* [EXERCISE]:
Spot each line in the records below where the word "happen" occurs, then copy it.

-- WORKING DATA follows --

(* ===== verification/Lifecycle.v ===== *)
(** * The life of a job: the abstract specification of the queue

    [Module Lifecycle] specifies the queue without SQL: an [event] is one
    thing that can happen to one job, [allowed] says when it may happen,
    [row_after] and [attempts_after] what it does, and [apply_event] is its
    effect on the tables.  [invariant] is what every reachable database
    satisfies.  QueueRefinement.v shows that each queue operation performs
    exactly such events. *)

From S2P Require Import Prelude GoStrings Encoding Txn Json Queue.

Local Open Scope Z_scope.

Module Lifecycle.
Import JobQueue.

Section Spec.
Context {pg : Postgres}.

Inductive event :=
| EvLease (owner hash : string) (lease : duration)
| EvStart
| EvHeartbeat (lease : duration)
| EvFinish (st : State)
| EvFail (failure : Failure) (availableAt : time)
| EvCancel
| EvRecover (availableAt : time).

Definition valid_failure (f : Failure) : bool :=
  (String.eqb (Class f) ErrorRetryable || String.eqb (Class f) ErrorPermanent) && validCode (Code f).

Definition fail_outcome (f : Failure) (r : row) : State * string :=
  fail_decision (negb (not_cancelling r)) (Class f) (attempt_count r) (c_max_attempts (core r)).

(** When an event may happen to a job. *)
Definition allowed (e : env) (ev : event) (r : row) : bool :=
  match ev with
  | EvLease owner hash _ =>
      waiting (state r) && (available_at r <=? tx_now e) && not_cancelling r &&
      char_length_between 1 128 owner && (slen hash =? 32)
  | EvStart => state_eqb (state r) Leased && unexpired (tx_now e) r && not_cancelling r
  | EvHeartbeat _ => active (state r) && unexpired (tx_now e) r && not_cancelling r
  | EvFinish st =>
      unexpired (tx_now e) r &&
      ((state_eqb st Succeeded && state_eqb (state r) Running && not_cancelling r) ||
       (state_eqb st Cancelled && active (state r)))
  | EvFail f _ => state_eqb (state r) Running && unexpired (tx_now e) r && valid_failure f
  | EvCancel => negb (terminal (state r))
  | EvRecover _ => active (state r) && expired (tx_now e) r
  end.

Definition row_after (e : env) (ev : event) (r : row) : row :=
  match ev with
  | EvLease owner hash lease => lease_row e owner hash lease r
  | EvStart => start_row e r
  | EvHeartbeat lease => heartbeat_row e lease r
  | EvFinish st => finish_row e st r
  | EvFail f availableAt => fail_row e (fst (fail_outcome f r)) availableAt f r
  | EvCancel => cancel_row e r
  | EvRecover availableAt =>
      recover_row e (fst (fst (recover_decision r))) availableAt (snd (recover_decision r)) r
  end.

(** The attempt that opens with a lease. *)
Definition new_attempt (e : env) (workspaceID owner : string) : attempt :=
  Attempt workspaceID owner (tx_now e) None (tx_now e) None None None.

Definition attempt_after (e : env) (ev : event) (r : row) (a : attempt) : attempt :=
  match ev with
  | EvStart => start_attempt e a
  | EvHeartbeat _ => heartbeat_attempt e a
  | EvFinish st => finish_attempt e (state_name st) a
  | EvFail f _ => fail_attempt e (snd (fail_outcome f r)) (Code f) a
  | EvRecover _ => recover_attempt e (snd (fst (recover_decision r))) a
  | EvLease _ _ _ | EvCancel => a
  end.

Definition attempts_after (e : env) (ev : event) (id : string) (r : row)
  (m : gmap (string * Z) attempt) : gmap (string * Z) attempt :=
  match ev with
  | EvLease owner _ _ =>
      <[(id, attempt_count r + 1) := new_attempt e (c_workspace_id (core r)) owner]> m
  | _ => alter (attempt_after e ev r) (id, attempt_count r) m
  end.

Definition apply_event (e : env) (ev : event) (id : string) (r : row) (d : database) : database :=
  Database (workspaces d) (<[id := row_after e ev r]> (jobs d))
           (attempts_after e ev id r (attempts d)).

(** ** The invariant *)

(** A job under cancellation waits for its worker or is cancelled. *)
Definition check_cancellation (r : row) : bool :=
  not_cancelling r || active (state r) || state_eqb (state r) Cancelled.

Definition row_ok (r : row) : bool := check_row r && check_cancellation r.

Definition same_request_key (c c' : job_core) : Prop :=
  c_workspace_id c = c_workspace_id c' /\ c_queue c = c_queue c' /\ c_kind c = c_kind c' /\
  c_idempotency_key c = c_idempotency_key c'.

(** An attempt row agrees with its job: it belongs to the job's workspace, its
    number is in range, and it is open exactly while it is the current
    attempt of an active job, which then holds the lease for its owner. *)
Definition attempt_agrees (r : row) (number : Z) (a : attempt) : Prop :=
  a_workspace_id a = c_workspace_id (core r) /\ number <= attempt_count r /\
  (a_outcome a = None <-> number = attempt_count r /\ active (state r) = true) /\
  (number = attempt_count r -> active (state r) = true -> lease_owner r = Some (a_lease_owner a)).

Record invariant (d : database) : Prop := {
  inv_rows : forall id r, jobs d !! id = Some r ->
    c_id (core r) = id /\ row_ok r = true /\ c_workspace_id (core r) ∈ workspaces d;
  inv_keys : forall id id' r r', jobs d !! id = Some r -> jobs d !! id' = Some r' ->
    same_request_key (core r) (core r') -> id = id';
  inv_attempts : forall id n a, attempts d !! (id, n) = Some a ->
    check_attempt n a = true /\ exists r, jobs d !! id = Some r /\ attempt_agrees r n a;
  inv_complete : forall id r n, jobs d !! id = Some r -> 1 <= n <= attempt_count r ->
    is_Some (attempts d !! (id, n))
}.

(** ** Rows *)

(** What the constraints of the schema mean, state by state. *)
Definition has_no_lease (r : row) : Prop :=
  lease_owner r = None /\ lease_token_hash r = None /\ lease_expires_at r = None /\
  heartbeat_at r = None.

Definition has_lease (r : row) : Prop :=
  (exists owner, lease_owner r = Some owner /\ char_length_between 1 128 owner = true) /\
  (exists hash, lease_token_hash r = Some hash /\ slen hash = 32) /\
  is_Some (lease_expires_at r) /\ is_Some (heartbeat_at r).

Definition shape (r : row) : Prop :=
  match state r with
  | Queued | RetryWait =>
      attempt_count r < c_max_attempts (core r) /\ has_no_lease r /\ completed_at r = None /\
      cancellation_requested_at r = None
  | Leased => 0 < attempt_count r /\ has_lease r /\ completed_at r = None
  | Running => 0 < attempt_count r /\ has_lease r /\ completed_at r = None /\ is_Some (started_at r)
  | Succeeded | DeadLetter =>
      has_no_lease r /\ is_Some (completed_at r) /\ cancellation_requested_at r = None
  | Cancelled => has_no_lease r /\ is_Some (completed_at r)
  end.

Definition check_error (class code : option string) : bool :=
  opt_check (fun c => String.eqb c "retryable" || String.eqb c "permanent" || String.eqb c "worker")
            class &&
  opt_check (match_head is_lower name_char 127) code.

Definition row_spec (r : row) : Prop :=
  check_core (core r) = true /\ 0 <= attempt_count r <= c_max_attempts (core r) /\ shape r /\
  check_error (last_error_class r) (last_error_code r) = true.

Lemma check_lease_inactive r : active (state r) = false -> check_lease r = true <-> has_no_lease r.
Proof.
  unfold check_lease, has_no_lease. intros ->.
  destruct r as [c st av n ow th ex hb ca lc lco sa co]; simpl. split.
  - intros H. destruct ow, th, ex, hb; simpl in H; rewrite ?andb_false_r in H; done.
  - intros (-> & -> & -> & ->). done.
Qed.
(** A guard that implies live ownership is a guard on the owned job. *)
Lemma target_owned e ws id tok d (cond extra : row -> bool) :
  (forall r, cond r = holds (hashLeaseToken tok) r && active (state r) && unexpired (tx_now e) r &&
                      extra r) ->
  target d ws id cond =
  match owned e ws id tok d with Some r => if extra r then Some r else None | None => None end.
Proof. intros H. rewrite (target_ext _ _ _ _ _ H). apply target_split. Qed.

(** An UPDATE that finds no row, followed by [classifyLeaseMiss]. *)
Ltac lease_miss Ht Ho :=
  unfold update_job, finish_update; rewrite Ht; simpl; unfold owned in Ho; rewrite ?Ho;
  try match goal with H : not_cancelling _ = _ |- _ => rewrite H end; reflexivity.

Theorem Start_refines e ws id tok d : invariant d ->
  exec (Start e ws id tok) d = start_spec e ws id tok d.
Proof.
  intros I. unfold Start, start_spec. destruct (validateLeaseIdentity ws id tok); [|done].
  unfold exec, run_on. simpl.
  assert (target d ws id (can_start e (hashLeaseToken tok)) =
          match owned e ws id tok d with
          | Some r => if state_eqb (state r) Leased && not_cancelling r then Some r else None
          | None => None end) as Ht.
  { apply target_owned. intros r. unfold can_start, state_eqb. destruct (state r); simpl;
      by rewrite ?andb_true_r, ?andb_false_r. }
  destruct (owned e ws id tok d) as [r|] eqn:Ho; [|lease_miss Ht Ho].
  pose proof (owned_Some _ _ _ _ _ _ Ho) as (Hr & Hw & Hh & Ha & Hu).
  destruct (not_cancelling r) eqn:Hc, (state_eqb (state r) Leased) eqn:Hst; simpl in *;
    [|lease_miss Ht Ho..].
  assert (allowed e EvStart r = true) as Hev by (simpl; by rewrite Hst, Hu, Hc).
  rewrite (update_job_after d e EvStart ws id _ (start_row e) r I Ht Hev eq_refl). simpl.
  subst ws. by rewrite (update_current_after d e EvStart _ _ id r).
Qed.
(** C25.  A job is never lost and moves as the operations allow: whatever one
    operation does on whatever connection, every job of a reachable database is still there with the
    columns INSERT set, and its state is what it was or has made a transition
    of that operation, which names the job where it names one: a lease from
    queued or retry_wait, a start from leased, a success from running alone, a
    failure from running to a retry of a retryable failure, dead letter or
    cancelled, a cancellation, or a recovery of a lease; the attempt count grows
    by one with a lease and never otherwise.  Along any history the job stays,
    the count never falls, and a job in a final state keeps its row. *)
Theorem job_history d id r : reachable d -> jobs d !! id = Some r ->
  (forall e op fs, exists r', jobs (perform e op fs d) !! id = Some r' /\ core r' = core r /\
     (state r' = state r /\ attempt_count r' = attempt_count r \/
      names op id /\ moves op (state r) (state r') /\
      attempt_count r' = attempt_count r + (if is_acquire op then 1 else 0))) /\
  (forall d', rtc system_step d d' -> exists r', jobs d' !! id = Some r' /\ core r' = core r /\
     attempt_count r <= attempt_count r' /\ (terminal (state r) = true -> r' = r)).
Proof.
  intros Hre Hr. pose proof (reachable_inv d Hre) as I. split.
  - intros e op fs. destruct (perform_affects e op fs d id r I Hr) as (r' & Hr' & [->|(ev & Hc & Ha & ->)]); [eauto 10|].
    eexists. split; [done|]. rewrite core_after. split; [done|].
    destruct (event_moves e op id r ev Hc Ha) as ([Hs|Hs] & Hn & Hm); [|right; eauto using causes_names].
    destruct (is_acquire op); [right; eauto using causes_names|left; split; [done|lia]].
  - intros d' Hst. destruct (steps_later d d' id r I Hst Hr) as (r' & Hr' & []). eauto.
Qed.

(** A terminal job is frozen: no later operation changes its row. *)
Theorem terminal_frozen d d' id r : reachable d -> rtc system_step d d' -> jobs d !! id = Some r ->
  terminal (state r) = true -> jobs d' !! id = Some r.
Proof.
  intros Hre Hst Hr Ht. destruct (steps_later d d' id r (reachable_inv d Hre) Hst Hr) as (r' & Hr' & []).
  by rewrite Hr', later_terminal0.
Qed.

-- WORKING DATA concluded --

* [REPLY TO THE TASK]:
    thing that can happen to one job, [allowed] says when it may happen,
(** When an event may happen to a job. *)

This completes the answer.